It was an awkward show, but always good for a laugh. "Kids Say the Darndest Things" was hosted by Art Linkletter (best name in TV?) and Bill Cosby. And by and large the title of the show held true, kids did really say the darndest things.
The Psalm for Trinity Sunday offers us something else kids say, (8.2) "Out of the mouths of infants and children *your majesty is praised above the heavens." I have found this to be very true; often when they say nothing at all. I was honored to splash holy water around for the first time this weekend. Our friends J & C allowed me the privilege to take part as their almost 5 month old baptized this weekend - it was cool. (Kinda like my wedding though - Four days later and I don't remember many of the details). Anyway, I don't have a good, rock solid, theology of infant baptism, but it is holy none-the-less. The look in the eyes of a 5 month old baby (screaming or not - she wasn't) in that sacramental moment makes me certain that God is there.
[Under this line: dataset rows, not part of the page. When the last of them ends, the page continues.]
(** C4, amended: [question_answer_from_text] splits every line of the text
    at the last question mark (ASCII or Arabic) of that line and keeps the
    trimmed pair when both parts are non-empty after trimming. So a
    one-line text is split at its last question mark, a text with no
    question mark gives no pair, and "What time?Answer here" gives the
    question "What time" with the answer "Answer here". *)
Theorem question_answer_from_text_last_mark :
  (forall text : str,
     question_answer_from_text text
     = dict_of (map (fun kv => (strip kv.1, strip kv.2))
                    (List.filter (fun kv => _ok kv.1 kv.2)
                       (omap Re.split_at_last_question_mark
                             (split text [Re.newline]))))) /\
  (forall (q a : str) (m : N),
     Re.newline ∉ q -> Re.newline ∉ a ->
     Re.is_question_mark m = true ->
     Forall (fun c => Re.is_question_mark c = false) a ->
     question_answer_from_text (q ++ m :: a)
     = if truthy (strip q) && truthy (strip a)
       then {[ strip q := strip a ]} else ∅) /\
  (forall text : str,
     Forall (fun c => Re.is_question_mark c = false) text ->
     question_answer_from_text text = ∅) /\
  question_answer_from_text (py "What time?Answer here")
  = {[ py "What time" := py "Answer here" ]}.
Proof.
  assert (Hlines : forall text : str,
     question_answer_from_text text
     = dict_of (map (fun kv => (strip kv.1, strip kv.2))
                    (List.filter (fun kv => _ok kv.1 kv.2)
                       (omap Re.split_at_last_question_mark
                             (split text [Re.newline]))))).
  { intros text. unfold question_answer_from_text. by rewrite findall_lines. }
  assert (Hone : forall (q a : str) (m : N),
     Re.newline ∉ q -> Re.newline ∉ a ->
     Re.is_question_mark m = true ->
     Forall (fun c => Re.is_question_mark c = false) a ->
     question_answer_from_text (q ++ m :: a)
     = if truthy (strip q) && truthy (strip a)
       then {[ strip q := strip a ]} else ∅).
  { intros q a m Hq Ha Hm Hrest. rewrite <- (_ok_trimmed q a Hq Ha).
    rewrite Hlines. unfold split.
    rewrite split_aux_no_occurrence.
    2:{ apply str_in_singleton_false. intros Hin.
        apply elem_of_app in Hin as [Hin | Hin]; [done|].
        apply elem_of_cons in Hin as [Heq | Hin]; [|done].
        rewrite <- Heq in Hm. discriminate Hm. }
    cbn [app omap list_omap]. rewrite (split_at_last_app q a m Hm Hrest).
    cbn [List.filter fst snd]. destruct (_ok q a); cbn; [|done].
    unfold dict_of, insert_all. cbn. apply insert_empty. }
  split; [exact Hlines|]. split; [exact Hone|]. split.
  - intros text Hno. rewrite Hlines.
    pose proof (split_aux_newline_Forall _ text [] Hno) as Hpieces.
    unfold split. induction Hpieces as [|line ls Hline _ IH]; [done|].
    cbn [omap list_omap]. by rewrite (split_at_last_none line Hline).
  - exact (Hone (py "What time") (py "Answer here") 63%N
             ltac:(by apply not_elem_of_forallb)
             ltac:(by apply not_elem_of_forallb)
             eq_refl
             ltac:(repeat constructor)).
Qed.

(** The example of the specification, and a text with two question marks. *)
Lemma question_answer_from_text_last_mark_witness :
  question_answer_from_text (py "a?b?c") = {[ py "a?b" := py "c" ]} /\
  question_answer_from_text (py "no question here") = ∅.
Proof.
  destruct question_answer_from_text_last_mark as (_ & Hone & Hnone & _).
  split.
  - apply (Hone (py "a?b") (py "c") 63%N).
    + by apply not_elem_of_forallb.
    + by apply not_elem_of_forallb.
    + reflexivity.
    + repeat constructor.
  - apply (Hnone (py "no question here")). repeat constructor.
Defined.

(** * Further properties *)

(** ** The URL utilities, continued *)

Lemma elem_of_schemes (sch : str) :
  sch ∈ [py "https://"; py "http://"] ->
  sch = py "https://" \/ sch = py "http://".
Proof.
  intros Hsch. apply elem_of_cons in Hsch as [-> | Hsch]; [by left|].
  apply list_elem_of_singleton in Hsch as ->. by right.
Qed.

(** After a scheme prefix, [drop_scheme] leaves the rest of the URL when
    the rest holds no scheme prefix of its own. *)
Lemma drop_scheme_body (sch body : str) :
  sch ∈ [py "https://"; py "http://"] ->
  str_in (py "https://") body = false ->
  str_in (py "http://") body = false ->
  Http.drop_scheme (sch ++ body) = Ok body.
Proof.
  intros Hsch Hhttps Hhttp. unfold Http.drop_scheme, split.
  destruct (elem_of_schemes _ Hsch) as [-> | ->].
  - cbn. by rewrite (split_aux_no_occurrence _ _ _ Hhttps).
  - rewrite (split_aux_no_occurrence (py "https://") [] (py "http://" ++ body))
      by (cbn; exact Hhttps).
    cbn. by rewrite (split_aux_no_occurrence _ _ _ Hhttp).
Qed.

(** X1: on "https://" or "http://" followed by a host and path segments
    joined by slashes, [is_url_root] looks at the first segment only: the
    answer is [True] when there is no segment or the first one is empty,
    whatever follows, and [False] otherwise. *)
Theorem is_url_root_first_segment (sch host : str) (segs : list str) :
  sch ∈ [py "https://"; py "http://"] ->
  Forall (fun s => 47%N ∉ s) (host :: segs) ->
  str_in (py "https://") (host ++ concat (map (cons 47%N) segs)) = false ->
  str_in (py "http://") (host ++ concat (map (cons 47%N) segs)) = false ->
  Http.is_url_root (sch ++ host ++ concat (map (cons 47%N) segs))
  = Ok match segs with
       | [] => true
       | seg :: _ => eqb seg []
       end.
Proof.
  intros Hsch Hall Hhttps Hhttp. unfold Http.is_url_root.
  replace (str_in (py "http") (sch ++ host ++ concat (map (cons 47%N) segs)))
    with true by (by destruct (elem_of_schemes _ Hsch) as [-> | ->]).
  rewrite (drop_scheme_body _ _ Hsch Hhttps Hhttp). cbn [mbind res_bind].
  unfold split. change (py "/") with [47%N].
  rewrite (split_aux_slash_join segs host [] Hall).
  destruct segs as [|seg segs]; [reflexivity|].
  cbn. by destruct (eqb seg []).
Qed.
Then, in my Tradition, being baptized is all you need to approach the altar rail and receive Communion. There again, without saying a word, I see infants and children praising God above the heavens. The joy that is in their faces as they receive the body of Christ leads me to believe that they have a much better grasp of what is going on that just about everybody else (clergy included). I don't remember where I read/heard it, but there is an author out there who writes about the regression of the human ability to experience the holy. Seems as the memory of God with us in the womb fades in those first few years that it becomes harder and harder to received from God his presence. At least of a while, however, as young children we are able to see, feel, and hear God much more really.
"Out of the mouths of infants and children *
your majesty is praised above the heavens."
3 comments:
Okay..young man...how do you know about "Kid's Say the Darndest Things?" I was born in the early '60's and remember watching it with my grandmother..and that is when Linkletter was old!
Steve - A little behind on my blog reading - and losing track of how to do it - anyway - the reference about memories of immortality from early childhood could be the Wordsworth poem I talked about in a blog post last summer -"Ode: Intimations of Immortality from Early Youth"
I think you do have a theology of infant baptism, but maybe that's just me reading between the lines. :) Anyway, that Wordsworth/vaguely neoplatonist view is compelling in its way.